Well, since the Berlin Wall came down in 1989 all of this has changed of course and as the USSR has lost its unwelcome influence in eastern Europe, has been dismantled by reformists from within and occupied territories have been restored to independence then more and more holiday opportunities have presented themselves.
Since 2005 I have been fortunate to visit places I would never have imagined possible when I was a young boy – places that didn’t even exist then – Estonia, Latvia, Croatia, Slovenia, Montenegro and, the one with the name that always intrigued me the most, Bosnia-Herzegovina; places where travellers weren’t especially welcome, Hungary, Czech Republic, Slovakia and Poland; and now the place that seemed forever unlikely and impossible of all to visit – Russia itself.
I suppose this was always inevitable because Saint-Petersburg and Moscow were always high on my ‘must visit’ list and at last I have fulfilled an ambition to visit the country of Cossacks and Tsars, Vodka and Caviar, Tolstoy and Pushkin, Fabergé Eggs and Matryoshka dolls.
I flirted with the idea of travelling independently but all the advice was that this can be difficult because of the language and the bureaucracy, travel and hotel arrangements and paperwork and visas so eventually we decided to take a Travelsphere escorted tour which included three days and nights in Saint-Petersburg, an overnight train journey and three days and nights in Moscow.
Holiday booked, the next job was to apply for a visa to visit the country and this came with an unexpected cost – an eye-watering, knee buckling, throat gagging £137 each!

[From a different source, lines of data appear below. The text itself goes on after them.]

(** * rc-sim: the fitted-model flight simulator and the model-building script

    A shallow embedding of [lib/simulator.py] and of the two passes of
    [build_full_model.py] over the flight log, with the properties of the
    design document stated over it.

    Conventions of the embedding.
    - Python floats are real numbers ([R]); rounding is outside the model.
    - A Python exception is a value: every operation that can raise returns
      an [outcome], and the exception kind is kept ([KeyError], [IndexError],
      [ValueError], [AttributeError], ...).
    - A division by zero raises nothing on numpy floats: the quotient is
      [inf], [-inf] or [nan].  The model follows an infinity as far as the
      code brings it back to a real number (the clamp of the trigonometric
      branch does); where a value that is no real number would be stored,
      the model stops with the marker [NonFinite], which stands for no
      exception.
    - Objects are records and mutation is explicit state passing.
    - [np.random.rand] reads an explicit stream of uniform draws.
    - The modules [lib/state_mgr.py], [lib/quaternion.py] and
      [lib/constants.py] are not among the sources; what the simulator needs
      from them is modelled from the design document and marked so. *)

From Stdlib Require Import Reals Lra Lia List String Bool Arith.
Import ListNotations.
Open Scope string_scope.
Open Scope list_scope.
Open Scope R_scope.

(* ================================================================== *)
(** * Exceptions *)

(** The ways a modelled run ends early: the Python exceptions the code can
    raise, and [NonFinite], which is not an exception but the point where a
    float value stops being a real number. *)
Inductive exn : Type :=
| KeyError (key : string)
| IndexError
| ValueError
| NonFinite
| AttributeError
| TypeError
| NameError.

Inductive outcome (A : Type) : Type :=
| Ok (a : A)
| Raise (e : exn).
Arguments Ok {A} a.
Arguments Raise {A} e.

Definition bind {A B : Type} (m : outcome A) (k : A -> outcome B) : outcome B :=
  match m with
  | Ok a => k a
  | Raise e => Raise e
  end.

Notation "x <- m ;; k" := (bind m (fun x => k))
  (at level 61, m at next level, right associativity).
Notation "' p <- m ;; k" := (bind m (fun x => let p := x in k))
  (at level 61, p pattern, m at next level, right associativity).

Definition is_ok {A : Type} (m : outcome A) : bool :=
  match m with Ok _ => true | Raise _ => false end.

(** A numpy float as far as the model follows it: a real number, an
    infinity or [nan]. *)
Inductive np_float : Type :=
| Finite (x : R)
| PosInf
| NegInf
| NaN.

(** [x / y] on numpy floats.  A zero divisor raises nothing: the quotient
    is [inf] or [-inf] by the sign of the dividend, and [nan] for [0 / 0],
    with a warning.  (The zero divisor is [+0.0]; the reals have no [-0.0].) *)
Definition np_div (x y : R) : np_float :=
  if Req_dec_T y 0 then
    if Rlt_dec 0 x then PosInf
    else if Rlt_dec x 0 then NegInf
    else NaN
  else Finite (x / y).

(** The model goes on with real numbers only. *)
Definition finite (v : np_float) : outcome R :=
  match v with
  | Finite x => Ok x
  | _ => Raise NonFinite
  end.

(** A quotient that is used as a real number. *)
Definition div (x y : R) : outcome R := finite (np_div x y).

(** An attribute that is still [None] (or not yet assigned) cannot be used. *)
Definition attr {A : Type} (o : option A) : outcome A :=
  match o with Some a => Ok a | None => Raise AttributeError end.

(** [l[i]] on a list or array. *)
Definition index {A : Type} (l : list A) (i : nat) : outcome A :=
  match nth_error l i with Some a => Ok a | None => Raise IndexError end.

(* ================================================================== *)
(** * Name-keyed dictionaries *)

Definition dict : Type := list (string * R).

(** [d[k] = v]: replaces the value of an existing key in place, appends a
    new key at the end. *)
Fixpoint dict_set (d : dict) (k : string) (v : R) : dict :=
  match d with
  | [] => [(k, v)]
  | (k', v') :: t =>
      if String.eqb k' k then (k, v) :: t else (k', v') :: dict_set t k v
  end.

(** [k in d] *)
Fixpoint dict_has (d : dict) (k : string) : bool :=
  match d with
  | [] => false
  | (k', _) :: t => if String.eqb k' k then true else dict_has t k
  end.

Never mind, I thought once you’ve got it that’s it, but no, how wrong could I be because for £137 each the visa is only valid for this one single entry! Mind you for £137 the Russian Embassy does make you work quite hard and there is ten page on-line application form to complete with lots of questions about parents, education, work, travel, politics, convictions, military service, bomb making skills and movie preferences with a section on how many James Bond films we had seen! I managed to fill all of this in correctly and within a few days of application we had passports with the appropriate approvals to visit the country.
The next requirement was cash and I quickly learned that there are strict controls on money changing as well and it isn’t like getting a few Euros to go to Greece or Spain because there is a limit on how much anyone can buy in the UK and the exchange rate is awful! According to the most popular version, the word rouble is derived from the Russian verb руби́ть (rubit’), meaning to chop and historically a rouble was a piece of a certain weight chopped off a gold or silver ingot. Well, I ordered what I could (£100) but I didn’t get precious metal hacked off a gold bar but just a few disappointing scruffy banknotes when, and I don’t know why, I was expecting something more exciting.
With tickets, passports, visas and cash all taken care of we left for Saint-Petersburg on an early morning flight from London Heathrow looking forward to being in this previously forbidden place in less than four hours time.